The result: overall global fish-landings have been in decline since the 1980s, despite our best efforts to develop new fisheries and more efficient management practices. Estimates are that we’ve eaten our way through 90% of the top predatory fish in the ocean since 1950. We have pushed ocean ecosystems to the brink of collapse worldwide.
But these statements only reflect the absolute worst cases, and then only from the perspective of how many fish we can hook or net. They don’t reflect an even more disturbing observation: the natural balance is gone from every open ocean ecosystem in the world, except for one. The situation is almost unfathomable. It seems impossible that we could have so severely damaged something as large as the ocean. But the evidence is clear.
Importance of the Ross Sea
The dire state of the world’s oceans is not only a threat to fish, seabirds, or scallops. We depend on ocean resources. We are, inseparably, part of the same ecosystem. Our rampant disregard for these problems has already started to catch up with us. Numerous fisheries have gone belly up, leaving entire regions out of work. Fish prices have skyrocketed – the best fish is now only available to the wealthy. A single blue fin tuna can fetch up to $170,000. But the worst is yet to come unless we change our pattern of over-consuming, leaving broken ecosystems in our wake.

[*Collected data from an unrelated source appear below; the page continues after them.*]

(** * gracevisord: configuration validation, the per-app reconciliation
    loop, request routing and the status report.

    The development follows gracevisord/config.go and the file that declares
    [App] (the reconciliation loop, [reserveInstance], [ServeHTTP] and
    [Report]).  Go [int] and [uint32] values are integers in [Z]; strings are
    [string]; a nil pointer or nil [error] is [None]. *)

From Stdlib Require Import ZArith String Ascii Lia.
From stdpp Require Import base list gmap strings sorting.

Open Scope string_scope.
Open Scope Z_scope.
Open Scope list_scope.

(* ===================================================================== *)
(** * Part I: definitions                                                 *)
(* ===================================================================== *)

(** ** Errors *)

(** The package-level error values of config.go and of the App file.  Errors
    produced by the operating system ([os.MkdirAll], [user.Lookup]) are
    distinct from all of them and carry their message.  [PanicNilPointer] is
    not an error value of the program: it marks the run-time panic of a read
    through a nil pointer, where a [clean] method would do one. *)
Inductive error : Type :=
| ErrInvalidPortRange
| ErrNameRequired
| ErrCommandRequired
| ErrPortBadgeRequired
| ErrInvalidStopSignal
| ErrDuplicateExternalPort
| ErrNoActiveInstances
| ErrInstanceNotRunning
| ErrOS (msg : string)
| PanicNilPointer.

#[global] Instance error_eq_dec : EqDecision error.
Proof. solve_decision. Defined.

(** ** Constants of config.go *)

Definition configFile : string := "gracevisor.yaml".
Definition defaultPortFrom : Z := 10000.
Definition defaultPortTo : Z := 11000.
Definition defaultHost : string := "localhost".
Definition defaultRpcPort : Z := 9001.
Definition defaultExternalPort : Z := 8080.
Definition defaultStopSignal : string := "TERM".
Definition defaultMaxRetries : Z := 5.
Definition defaultLogFile : string := "/var/log/gracevisor/gracevisor.log".
Definition defaultLogDir : string := "/var/log/gracevisor".
Definition defaultMaxLogSize : Z := 500.

(** ** The standard library and the platform

    [os.Signal] values are signal numbers; [user.User] is the record of
    os/user.  What config.go calls but does not define is gathered in one
    interface: the [Signals] table (declared in another file of the package),
    the user database, the file system touched by [os.MkdirAll] (always
    called with [defaultLogFileMode]) and the pure helpers of package path. *)

Definition os_Signal : Type := Z.

Record user_User : Type := {
  Uid : string; Gid : string; Username : string; FullName : string; HomeDir : string
}.

Class Platform : Type := {
  OS : Type;
  Signals : string -> option os_Signal;
  user_Lookup : string -> OS -> user_User + string;
  os_MkdirAll : string -> OS -> option string * OS;
  path_Join : string -> string -> string;
  path_Dir : string -> string
}.

(** [strings.Contains s substr]: [substr] occurs in [s] at some offset. *)
Fixpoint strings_Contains (s substr : string) : bool :=
  String.prefix substr s
  || match s with
     | EmptyString => false
     | String _ s' => strings_Contains s' substr
     end.

(** ** Configuration records *)

Record UserConfig : Type := {
  UserName : string;
  user : option user_User
}.

Record InternalPortsConfig : Type := {
  From : Z;
  To : Z
}.

Record AppConfig : Type := {
  Name : string;
  Command : string;
  Environment : list string;
  HealthCheck : string;
  StopSignal : option os_Signal;
  StopSignalName : string;
  MaxRetries : Z;
  StartTimeout : Z;
  StopTimeout : Z;
  InternalHost : string;
  ExternalHost : string;
  ExternalPort : Z;
  StdoutLogFile : string;
  StderrLogFile : string;
  User : option UserConfig
}.
(** With the pollutant columns found and a time in some row, the result
    of the extended run is what the extended block leaves of the state
    the statistics ended in, in which none of its entries is there
    yet. *)
Lemma analyze_extended_run (df : DataFrame) (path : string) (sd ed : date_arg)
    (c25 c10 : string) :
  has_column "created_at" df = true ->
  comparable sd df -> comparable ed df ->
  len (in_range sd ed df) <> 0%nat ->
  pm25_col (in_range sd ed df) = Some c25 ->
  pm10_col (in_range sd ed df) = Some c10 ->
  times (in_range sd ed df) <> [] ->
  let data := in_range sd ed df in
  exists s1,
    sound s1 /\ (forall k, k ∈ extended_keys -> absent k s1)
    /\ analyze_air_quality_data (Csv df) path sd ed true
       = (try_pass (extended_analysis data (Some c25) (Some c10)
                      (temp_col data) (humidity_col data)) s1).1.
Proof.
  intros Hc Hsd Hed Hlen H25 H10 Ht data.
  rewrite analyze_run by assumption. fold data.
  rewrite statistics_extended_run.
  destruct (statistics_sound data false c25 c10 H25 H10 Ht _ initial_sound)
    as [Hs [[] Ho]].
  pose proof (fun k Hk => statistics_absent k data Hk (State initial []) (initial_absent k Hk)) as Ha.
  destruct (statistics data false _) as [s1 o]. cbn [fst snd] in *. subst o.
  exists s1. split; [exact Hs|]. split; [exact Ha|].
  fold data in H25, H10. rewrite H25, H10.
  destruct (extended_analysis_sound data (Some c25) (Some c10)
              (temp_col data) (humidity_col data) s1 Hs) as [_ [[] Ho]].
  destruct (try_pass _ s1) as [s2 o]. cbn [fst snd] in *. now subst o.
Qed.
End ExtendedEntries.

Section ExtendedCases.
Import Analysis.

Lemma extended_analysis_result (df : DataFrame) (c1 c2 c3 c4 : option string)
    (s : state) :
  res (try_pass (extended_analysis df c1 c2 c3 c4) s).1
  = let hourly := <["hourly_patterns" :=
                     calculate_hourly_patterns df (default "" c1) (default "" c2)]>
                    (res s) in
    match calculate_correlations df c1 c2 c3 c4 with
    | inl _ => hourly
    | inr correlations =>
        let r := <["correlations" := correlations]> hourly in
        match calculate_daily_patterns df (default "" c1) (default "" c2) with
        | inl _ => r
        | inr daily =>
            let r := <["daily_patterns" := daily]> r in
            match assess_data_quality df c1 c2 c3 c4 with
            | inl _ => r
            | inr quality =>
                <["analysis_version" := VInt 2]> (<["data_quality" := quality]> r)
            end
        end
    end.
Proof.
  unfold try_pass, extended_analysis. run.
  destruct (calculate_correlations df c1 c2 c3 c4); run; [reflexivity|].
  destruct (calculate_daily_patterns df _ _); run; [reflexivity|].
  destruct (assess_data_quality df c1 c2 c3 c4); run; reflexivity.
Qed.

Lemma group_keys_nonempty (key : Z -> Z) (df : DataFrame) :
  times df <> [] -> group_keys key df <> [].
Proof.
  intros Ht E. unfold group_keys in E.
  destruct (times df) as [|t l]; [contradiction|].
  assert (Hin : key t ∈ remove_dups (map key (t :: l))).
  { apply elem_of_remove_dups. left. }
  rewrite <- (merge_sort_Permutation Z.le) in Hin. rewrite E in Hin. inversion Hin.
Qed.

Lemma calculate_daily_patterns_NaT (df : DataFrame) (a b : string) :
  times df <> [] ->
  if no_NaT df
  then exists daily, calculate_daily_patterns df a b = inr daily
  else exists e, calculate_daily_patterns df a b = inl e.
Proof.
  intros Ht. unfold calculate_daily_patterns. destruct (no_NaT df); [eauto|].
  pose proof (group_keys_nonempty dayofweek df Ht) as Hk.
  destruct (group_keys dayofweek df); [contradiction | eauto].
Qed.

Lemma calculate_correlations_unavailable (df : DataFrame) (c1 c2 c3 c4 : option string) :
  c3 = None \/ c4 = None ->
  exists e, calculate_correlations df c1 c2 c3 c4 = inl e.
Proof.
  intros H. unfold calculate_correlations.
  destruct (corr_of df c1 c3) as [e|r1] eqn:E1; [eauto|]. cbn [mbind exn_bind].
  destruct H as [-> | ->].
  - unfold corr_of in E1. destruct c1; discriminate.
  - assert (E2 : exists e, corr_of df c1 None = inl e)
      by (unfold corr_of; destruct c1; eauto).
    destruct E2 as [e ->]. eauto.
Qed.

Lemma assess_data_quality_present (df : DataFrame) (p25 p10 t h : string) :
  has_column p25 df = true -> has_column p10 df = true ->
  has_column t df = true -> has_column h df = true ->
  len df <> 0%nat ->
  exists quality,
    assess_data_quality df (Some p25) (Some p10) (Some t) (Some h) = inr quality.
Proof.
  intros H1 H2 H3 H4 Hlen. unfold assess_data_quality, getitem.
  rewrite H1, H2, H3, H4. cbn [mbind exn_bind].
  destruct (Nat.eqb_spec (len df) 0) as [|_]; [contradiction | eauto].
Qed.
End ExtendedCases.
Lemma bswap16_checked x :
  0 <= x < 2 ^ 16 → bswap16 (bswap16 x) = x ∧ 0 <= bswap16 x < 2 ^ 16.
Proof.
  intros Hx. change (2 ^ 16) with 65536 in *.
  pose proof (Z.mod_pos_bound x 256 ltac:(lia)) as Hl.
  assert (Hh : 0 <= x / 256 < 256).
  { split; [apply Z.div_pos; lia|apply Z.div_lt_upper_bound; lia]. }
  pose proof (Z.div_mod x 256 ltac:(lia)) as Hdm.
  assert (Hr : 0 <= bswap16 x < 65536) by (rewrite bswap16_arith by done; lia).
  split; [|done].
  rewrite (bswap16_arith (bswap16 x)) by done.
  rewrite (bswap16_arith x) by done.
  set (l := x mod 256) in *. set (h := x / 256) in *.
  replace (l * 256 + h) with (h + l * 256) by lia.
  rewrite Z.mod_add, Z.div_add by lia.
  rewrite (Z.mod_small h), (Z.div_small h) by lia.
  lia.
Qed.

Lemma u16_range x : 0 <= u16 x < 2 ^ 16.
Proof. unfold u16. apply Z.mod_pos_bound. lia. Qed.

Lemma u16_small x : 0 <= x < 2 ^ 16 → u16 x = x.
Proof. intros H. unfold u16. by apply Z.mod_small. Qed.

Lemma bpf_htons_involutive x : bpf_htons target (bpf_htons target x) = u16 x.
Proof.
  unfold bpf_htons. destruct target.
  - destruct (bswap16_checked (u16 x) (u16_range x)) as [Hinv Hr].
    rewrite (u16_small (bswap16 (u16 x))) by done. done.
  - apply u16_idemp.
Qed.

(** Converting a port to network byte order twice gives the port back,
    and the result always fits 16 bits, on either byte order. *)
Theorem bpf_htons_roundtrip x :
  bpf_htons target (bpf_htons target x) = u16 x
  ∧ 0 <= bpf_htons target x < 2 ^ 16.
Proof.
  split; [apply bpf_htons_involutive|].
  unfold bpf_htons. destruct target.
  - apply bswap16_checked, u16_range.
  - apply u16_range.
Qed.

(** X5. A bound UDP port is seen the same way in both directions: when the
    destination port of a received datagram is the network-order form of
    a socket's local port, the receive path looks up the key the send
    path looks up, and both store the same listening port and direction. *)
Theorem udp_send_receive_agree h h' sk sk' flw4 skb m r r' :
  read16 (mem_udphdr (memory h')) (skb_udphdr h' skb) dest
    = bpf_htons target
        (read16 (mem_sock (memory h)) sk (λ s, skc_num (__sk_common s))) →
  emitted_by (Ip_make_skb sk flw4) h m r →
  emitted_by (Skb_consume_udp sk' skb) h' m r' →
  udp_local_port_key (Skb_consume_udp sk' skb) h'
    = udp_local_port_key (Ip_make_skb sk flw4) h
  ∧ direction r' = direction r
  ∧ (is_Some (udp_port_binding m !! udp_local_port_key (Ip_make_skb sk flw4) h) →
     lport r' = lport r).
Proof.
  intros Hdest Hr Hr'.
  assert (Hkey : udp_local_port_key (Skb_consume_udp sk' skb) h'
                 = udp_local_port_key (Ip_make_skb sk flw4) h).
  { simpl. rewrite Hdest, bpf_htons_involutive. apply u16_read16. }
  apply ip_make_skb_emitted in Hr as [_ Hr].
  apply skb_consume_udp_emitted in Hr' as [_ Hr']. rewrite Hkey in Hr'.
  split; [done|].
  destruct (udp_port_binding m !! udp_local_port_key (Ip_make_skb sk flw4) h).
  - destruct Hr as [-> ->], Hr' as [-> ->]. split; [done|]. intros _. done.
  - destruct Hr as [-> _], Hr' as [-> _]. split; [done|].
    intros [? ?]. discriminate.
Qed.

(** *** The in-flight connect map *)




(** X7. Entry and return of one connect on a thread that had no entry, with
    room in the map: the in-flight map is back to what it was whatever
    connect returned, and when it returned 0 and the ring has room the
    record describes the socket the entry probe saw, as ACTIVE towards
    its [skc_dport]. *)
Theorem connect_then_return h h' sk ret m :
  current_tid h' = current_tid h →
  tcp_connect_sockets m !! current_tid h = None →
  (size (tcp_connect_sockets m) < MAX_ENTRIES)%nat →
  tcp_connect_sockets (tcp_v4_connect_ret h' ret (tcp_v4_connect h sk m))
    = tcp_connect_sockets m
  ∧ (ret = 0 → ∀ slot, bpf_ringbuf_reserve h' = Some slot →
     ∃ r, flows (tcp_v4_connect_ret h' ret (tcp_v4_connect h sk m))
            = flows m ++ [r]
       ∧ direction r = u8 FLOW_ACTIVE
       ∧ lport r = read16 (mem_sock (memory h')) sk
                     (λ s, skc_dport (__sk_common s))
       ∧ saddr r = read32 (mem_sock (memory h')) sk
                     (λ s, skc_rcv_saddr (__sk_common s))
       ∧ daddr r = read32 (mem_sock (memory h')) sk
                     (λ s, skc_daddr (__sk_common s))
       ∧ pid r = current_pid h').
Proof.
  intros Htid Hfree Hroom.
  assert (Hstored :
    tcp_connect_sockets (tcp_v4_connect h sk m)
    = <[current_tid h := sk]> (tcp_connect_sockets m)).
  { simpl. unfold bpf_map_update_elem. rewrite Hfree.
    by rewrite decide_True. }
  split.
  - rewrite tcp_v4_connect_ret_sockets, Hstored, Htid.
    rewrite delete_insert_eq. by apply delete_id.
  - intros -> slot Hslot. unfold tcp_v4_connect_ret.
    rewrite Hstored, Htid, lookup_insert_eq.
    rewrite flows_set_tcp_connect_sockets, decide_True by done.
    unfold insert_flows. rewrite Hslot. simpl.
    eexists. split; [done|]. simpl.
    by rewrite u16_read16.
Qed.

(** X8. With the map full and no entry for the thread, the entry probe
    cannot store the socket and the whole connect leaves no trace. *)
Theorem connect_unrecorded_when_full h h' sk ret m :
  current_tid h' = current_tid h →
  tcp_connect_sockets m !! current_tid h = None →
  (MAX_ENTRIES ≤ size (tcp_connect_sockets m))%nat →
  tcp_v4_connect_ret h' ret (tcp_v4_connect h sk m) = m.
Proof.
  intros Htid Hfree Hfull.
  assert (Hsame : tcp_v4_connect h sk m = m).
  { unfold tcp_v4_connect, set_tcp_connect_sockets, bpf_map_update_elem.
    rewrite Hfree, decide_False by lia. by destruct m. }
  rewrite Hsame. unfold tcp_v4_connect_ret. by rewrite Htid, Hfree.
Qed.

(** *** Addresses and bookkeeping fields *)

(** Local and remote address as a UDP probe finds them: source and
    destination of the route on the send path, destination and source of
    the IP header on the receive path. *)
Definition udp_local_addr (p : probe) (h : helpers) : Z :=
  match p with
  | Ip_make_skb _ flw4 => read32 (mem_flowi4 (memory h)) flw4 fl4_saddr
  | Skb_consume_udp _ skb =>
      read32 (mem_iphdr (memory h)) (skb_iphdr h skb) ip_daddr
  | _ => 0
  end.

Definition udp_remote_addr (p : probe) (h : helpers) : Z :=
  match p with
  | Ip_make_skb _ flw4 => read32 (mem_flowi4 (memory h)) flw4 fl4_daddr
  | Skb_consume_udp _ skb =>
      read32 (mem_iphdr (memory h)) (skb_iphdr h skb) ip_saddr
  | _ => 0
  end.

(** X9. A UDP record runs from the client to the listener: local to remote
    when ACTIVE, remote to local when PASSIVE. *)
Theorem udp_address_orientation p h m r :
  flow_direction_enum →
  is_udp_probe p = true →
  emitted_by p h m r →
  (direction r = FLOW_ACTIVE →
     saddr r = udp_local_addr p h ∧ daddr r = udp_remote_addr p h)
  ∧ (direction r = FLOW_PASSIVE →
     saddr r = udp_remote_addr p h ∧ daddr r = udp_local_addr p h).
Proof.
  intros ((HU & HA & HP) & HUA & HUP & HAP) Hudp Hem.
  destruct p as [sk|ret|sk|sk flw4|sk skb]; try discriminate;
    unfold emitted_by in Hem; simpl in Hem.
  - unfold ip_make_skb in Hem.
    apply insert_udp_flows_emitted in Hem as (_ & Hs & Hd & _ & Hdir & _).
    destruct (udp_port_binding m !! _); simpl in *;
      rewrite Hs, Hd, Hdir, u8_small by done;
      split; try done; intros; congruence.
  - unfold skb_consume_udp in Hem.
    apply insert_udp_flows_emitted in Hem as (_ & Hs & Hd & _ & Hdir & _).
    destruct (udp_port_binding m !! _); simpl in *;
      rewrite Hs, Hd, Hdir, u8_small by done;
      split; try done; intros; congruence.
Qed.

Lemma insert_flows_record h pid0 sk lport0 d m r :
  flows (insert_flows h pid0 sk lport0 d m) = flows m ++ [r] →
  ts_us r = u64 (bpf_ktime_get_ns h) / 1000
  ∧ pid r = pid0 ∧ task r = bpf_get_current_comm h
  ∧ saddr r = read32 (mem_sock (memory h)) sk
                (λ s, skc_rcv_saddr (__sk_common s))
  ∧ daddr r = read32 (mem_sock (memory h)) sk
                (λ s, skc_daddr (__sk_common s)).
Proof.
  unfold insert_flows. destruct (bpf_ringbuf_reserve h) as [slot|]; simpl.
  - intros H. apply app_inv_head in H. injection H as <-. done.
  - intros H. by apply no_emission_absurd in H.
Qed.

Lemma insert_udp_flows_record h pid0 key m r :
  flows (insert_udp_flows h pid0 key m) = flows m ++ [r] →
  ts_us r = u64 (bpf_ktime_get_ns h) / 1000
  ∧ pid r = pid0 ∧ task r = bpf_get_current_comm h.
Proof.
  unfold insert_udp_flows. destruct (bpf_ringbuf_reserve h) as [slot|]; simpl.
  - intros H. apply app_inv_head in H. injection H as <-. done.
  - intros H. by apply no_emission_absurd in H.
Qed.

Lemma current_pid_range h : 0 <= current_pid h < 2 ^ 32.
Proof.
  unfold current_pid, u64. rewrite Z.shiftr_div_pow2 by lia.
  pose proof (Z.mod_pos_bound (bpf_get_current_pid_tgid h) (2 ^ 64)) as Hb.
  split.
  - apply Z.div_pos; lia.
  - apply Z.div_lt_upper_bound; [lia|]. change (2 ^ 32 * 2 ^ 32) with (2 ^ 64).
    lia.
Qed.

Much of the problem, as well as the key to a possible solution, is contained in a simple observation: we don’t yet know how a healthy marine ecosystem works. A functional knowledge of a healthy ecosystem would greatly improve our abilities to predict the fallout from a fishery. While such knowledge would not solve the entire problem, it is requisite to any improvement in the situation.
But the pathways that connect the different members of an ecosystem are extremely difficult to deduce. Further, if we only study ecosystems that have already been damaged, deduction, at least of the interconnections of a healthy ecosystem, is impossible. If we want to develop a picture of a healthy open ocean ecosystem, we have only one option left: The Ross Sea, Antarctica.